The judges in the Court of Appeal specifically mentioned that those from the faith community should be active in commerce and “that there should be no chill factor to their participation.” The very fact they felt the need to mention this in Northern Ireland shows that they realised the significance of their ruling.
We appear to be entering concerning territory where freedom of conscience is diminished and forced speech is compelled. As Daniel McArthur himself observed: “If equality law means people can be punished for politely refusing to support other people’s causes then equality law needs to change.” Pharmacists can refuse to supply the morning after pillow for conscience reasons as long as they can direct the customer to another pharmacy that is open and will serve them. The law already has a place for conscience and there will be renewed calls for legislators to think again about how to protect deeply held religious views. Northern Ireland also has special provisions protecting political opinion that do not exist elsewhere in the UK. Has the situation here not changed sufficiently to remove these?
We must remember that, ‘the price of liberty is eternal vigilance’. As the government struggles to draft extremism legislation, it moves from banning hate speech, to outlawing offence, to creating safe spaces. But who decides what is offensive, or safe? As Christians, we have not always used our power well on behalf of the other and we must acknowledge that. We must now help build a more creative and generous community in which we accommodate each other’s beliefs and fundamental freedoms. This case may not mark the death of the canary in the free-speech mine, but is it just me or is it harder to hear the singing?
Our role as Christians is to seek the shalom of the place in which we find ourselves in exile. Eugene Peterson defines shalom as “seeking the dynamic vibrating health of a society that pulses with divinely directed purpose and surges with life transforming love.”
Speak up graciously – As Christians we cherish the freedoms of everyone. Words matter, especially to people who believe that God spoke the world into being and who worship Christ who describes himself as the Word. We speak courageously and with grace. The case has shaken things up. It has strangely united more conservative Christians with liberal atheists on the issue of free speech. Ironically this has left some self-professed liberal Christians in limbo, a little embarrassed and confused by the whole thing. There is a perception that Christians should forget about all of this and just be quiet. We speak because these things matter to everyone. Check out our Speak Up resource which reminds us of the incredible freedoms we have to talk about Jesus in the workplace.

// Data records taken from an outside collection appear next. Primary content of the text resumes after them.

Lemma required_requirements_persist_witness :
  exists c, c ∈ requirements (latency_body 3 8)
    /\ terms_upheld (List.hd default_requirement (requirements (latency_body 1 10))) c
    /\ (keeps_members (List.hd default_requirement (requirements (latency_body 1 10))) c ->
        forall x, meets c x -> meets (List.hd default_requirement (requirements (latency_body 1 10))) x).
Proof.
  apply (@required_requirements_persist toy_hashing (latency_body 1 10)).
  - assert (forall g t g' t',
      @body_diagnostics toy_hashing (latency_body g t) = [] ->
      @body_diagnostics toy_hashing (latency_body g' t') = [] ->
      compatible (check_compatibility (latency_body g t) (latency_body g' t')) = true ->
      @publish_step toy_hashing (latency_body g t) (latency_body g' t')) as Hstep.
    { intros g t g' t' H1 H2 H3. split_and!; [by apply body_diagnostics_nil..|done]. }
    apply tc_l with (latency_body 2 9); [|apply tc_once]; apply Hstep; vm_compute; reflexivity.
  - vm_compute. left.
  - reflexivity.
Defined.

(** A required collective over two members, and the same over the first alone. *)
Definition member (n : Z) : RequirementId := from_digest (repeat n 32).

Definition collective_body (gen : Z) (l : list RequirementId) : ContractBody :=
  body (@canonicalize toy_hashing (mk_contract
    (mk_body 1 (mk_workload (from_digest (repeat 1 32)) "w" 1) zero_id gen 1 1 0 0 EmptyString
       [mk_scope "root" false 0 EmptyString]
       [mk_requirement zero_id "root" kCollective kRequired d_zero d_zero false "supported" EmptyString l [] "c"])
    zero_digest default_envelope 0 zero_digest)).
(** A composed requirement that covers the terms of a declared one: a higher strength, with
    whatever bounds, or the same strength with bounds at least as strict or the same values.
    The composition does not compare the members of a collective or the attributes. *)
Record terms_covered (c r : Requirement) : Prop := {
  cov_key : composite_key c = composite_key r;
  cov_rank : strength_value (strength r) < strength_value (strength c)
    \/ (strength c = strength r /\ has_numeric c = has_numeric r
        /\ (has_numeric r = true -> bound_covers (kind_is_floor (kind r)) (target c) (target r)
                                    /\ bound_covers (kind_is_floor (kind r)) (minimum c) (minimum r))
        /\ (has_numeric r = false -> value c = value r /\ preferred_value c = preferred_value r))
}.

Lemma strength_value_inj a b : strength_value a = strength_value b -> a = b.
Proof. by destruct a, b. Qed.

Lemma same_constraint_textual a b :
  has_numeric a = false -> has_numeric b = false ->
  same_constraint a b = true <-> value a = value b /\ preferred_value a = preferred_value b.
Proof.
  intros Ha Hb. unfold same_constraint. rewrite Ha, Hb. simpl. by rewrite andb_true_iff, !String.eqb_eq.
Qed.

Lemma compare_strength_cases a b :
  (strength a = strength b /\ strength_eqb (strength a) (strength b) = true)
  \/ (strength_eqb (strength a) (strength b) = false
      /\ (strength_value (strength b) < strength_value (strength a)
          \/ strength_value (strength a) < strength_value (strength b))).
Proof.
  unfold strength_eqb. destruct (Z.eqb_spec (strength_value (strength a)) (strength_value (strength b))) as [E|E].
  - left. split; [by apply strength_value_inj|done].
  - right. split; [done|lia].
Qed.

Be kind – This case is not just about freedom and speech, religious and political freedom but it also has serious implications for how we treat one another in contemporary society. It is deeply ungenerous to compel someone to produce something which affronts their beliefs, and it is not any more morally justifiable because the law says you can do so. But we must respond to this intolerance with the unmerited kindness we have been shown by Christ. While we have said Christians need to be prepared to speak, we also need to listen and to go about quiet acts of kindness and generosity which speak in their own way about the love of Christ. It is not words or actions but both together.
Be a Blessing – I believe that the McArthur family acted as they felt compelled to by their faith, graciously declining an order supporting something sinful. They have conducted themselves with dignity throughout. I pray that they will be blessed for the stand that they have taken. But the sermon on the mount also challenges me to pray for Gareth Lee, that he too will be blessed.
When Jesus encountered the woman at the well, he met her with compassion, engaged with integrity, and moved towards redemption. The woman was so excited that she bought her friends to meet Jesus – we are always seeking these life changing encounters.